(Input)

(* ===== verification/CoreCtl.v ===== *)
(** * Core control

    Core control counts the CPUs a cluster needs from the tasks that ran on it, and
    pauses or resumes CPUs until that many are active. Models the decision and
    enforcement of [core_ctl.c]: the counts of [update_running_avg], [eval_need],
    boosts, [do_core_ctl] with its choice of CPUs from the LRU lists, single-big-thread
    pausing and [core_ctl_check]. The averages come from [sched_avg.c] and the
    utilisation from the run queues: both are inputs here. *)

From Stdlib Require Import ZArith Lia ZifyBool Bool.
From stdpp Require Import base list relations.
From S2P Require Import Prelude WaltTypes Cpumask SmartFreq Halt.

(** ** Data *)

(** [struct cluster_data]; [lru] is the list of the CPUs linked by [sib]. *)
Record cluster_data := mk_cdata {
  cc_inited : bool;
  cc_min_cpus : Z;
  cc_min_partial_cpus : Z;
  cc_max_cpus : Z;
  cc_offline_delay_ms : Z;
  cc_busy_up_thres : list Z;
  cc_busy_down_thres : list Z;
  cc_active_cpus : Z;
  cc_num_cpus : Z;
  cc_nr_not_preferred_cpus : Z;
  cc_cpu_mask : Z;
  cc_need_cpus : Z;
  cc_task_thres : Z;
  cc_max_nr : Z;
  cc_nr_assist : Z;
  cc_nr_busy : Z;
  cc_nr_big : Z;
  cc_need_ts : Z;
  cc_lru : list Z;
  cc_enable : bool;
  cc_nrrun : Z;
  cc_boost : Z;
  cc_strict_nrrun : Z;
  cc_nrrun_cpu_mask : Z;
  cc_nrrun_cpu_misfit_mask : Z;
  cc_nrrun_cpu_min_misfit : Z;
  cc_assist_cpu_mask : Z;
  cc_assist_cpu_misfit_mask : Z;
  cc_assist_cpu_min_misfit : Z
}.

(** [struct cpu_data] *)
Record cpu_data := mk_cpu {
  cd_is_busy : bool;
  cd_busy_pct : Z;
  cd_not_preferred : bool;
  cd_disabled : bool
}.

(** [struct sched_avg_stats] *)
Record sched_avg_stats := mk_avg {
  nr : Z;
  nr_misfit : Z;
  nr_max : Z;
  nr_scaled : Z;
  nr_giant : Z
}.

(** The state of core control and of the components it drives. *)
Record core_sys := mk_core {
  y_clusters : list cluster_data;
  y_cpus : list cpu_data;
  cpus_paused_by_us : Z;
  cpus_part_paused_by_us : Z;
  y_initialized : bool;
  y_assist_initialized : bool;
  y_pending : bool;
  last_nr_big : Z;
  y_timestamp : Z;
  prev_is_sbt : bool;
  prev_is_sbt_windows : Z;
  y_rotation : rotation;
  y_halt : halt_state
}.

(** What core control reads from elsewhere: the halt environment, [cpu_active_mask],
    [ktime_get] in milliseconds, [walt_sched_clock], [scx_enabled],
    [oplus_is_pipeline_scene], [sched_cpu_high_irqload], [nr_stats], the utilisation
    in percent and absolute, [cpu_array], and the tunables of single-big-thread mode;
    [ce_masks_set] is [core_ctl_check_masks_set], that user space has written all masks. *)
Record core_env := mk_cenv {
  ce_halt : halt_env;
  ce_active_mask : Z;
  ce_now_ms : Z;
  ce_clock : Z;
  ce_scx_enabled : bool;
  ce_pipeline_scene : bool;
  ce_high_irqload : Z -> bool;
  ce_stats : Z -> sched_avg_stats;
  ce_util_pct : Z -> Z;
  ce_util : Z -> Z;
  ce_cluster_cpus : list Z;
  ce_sbt_pause_cpus : Z;
  ce_sbt_enable : bool;
  ce_sbt_delay_windows : Z;
  ce_rotation : rot_inputs;
  ce_reasons : sf_inputs;
  ce_wrq_util : list Z;
  ce_masks_set : bool
}.

Definition no_cdata : cluster_data :=
  mk_cdata false 0 0 0 0 [] [] 0 0 0 0 0 0 0 0 0 0 0 [] false 0 0 0 0 0 0 0 0 0.
Definition no_cpu : cpu_data := mk_cpu false 0 false false.
Definition cdata (s : core_sys) (i : Z) : cluster_data := nth (Z.to_nat i) (y_clusters s) no_cdata.
Definition cpu_state (s : core_sys) (cpu : Z) : cpu_data := nth (Z.to_nat cpu) (y_cpus s) no_cpu.
Definition set_cdata (i : Z) (f : cluster_data -> cluster_data) (s : core_sys) : core_sys :=
  set y_clusters (fun l => <[Z.to_nat i := f (cdata s i)]> l) s.
Definition set_cpu (cpu : Z) (f : cpu_data -> cpu_data) (s : core_sys) : core_sys :=
  set y_cpus (fun l => <[Z.to_nat cpu := f (cpu_state s cpu)]> l) s.
Definition n_clusters (s : core_sys) : Z := Z.of_nat (length (y_clusters s)).

Definition for_each_cluster {S : Type} (n : Z) (f : Z -> S -> S) (s : S) : S := for_range 0 (Z.to_nat n) f s.

Definition cpu_partial_halted (s : core_sys) (cpu : Z) : bool :=
  cpumask_test_cpu cpu (cpu_partial_halt_mask (y_halt s)).

(** ** Counting *)

Definition active_cpu_count_from_mask (s : core_sys) (cpus : Z) : Z :=
  let lcpus := Z.ldiff cpus (cpu_halt_mask (y_halt s)) in
  let lcpus := Z.ldiff lcpus (cpu_partial_halt_mask (y_halt s)) in
  cpumask_weight lcpus.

(End Input)

§ **Task to complete**
Look back at the entries above and repeat, unchanged, every line from the line holding "nr_misfit : Z;" through the line holding "cpus_part_paused_by_us : Z;".

§ **Output below**
  nr_misfit : Z;
  nr_max : Z;
  nr_scaled : Z;
  nr_giant : Z
}.

(** The state of core control and of the components it drives. *)
Record core_sys := mk_core {
  y_clusters : list cluster_data;
  y_cpus : list cpu_data;
  cpus_paused_by_us : Z;
  cpus_part_paused_by_us : Z;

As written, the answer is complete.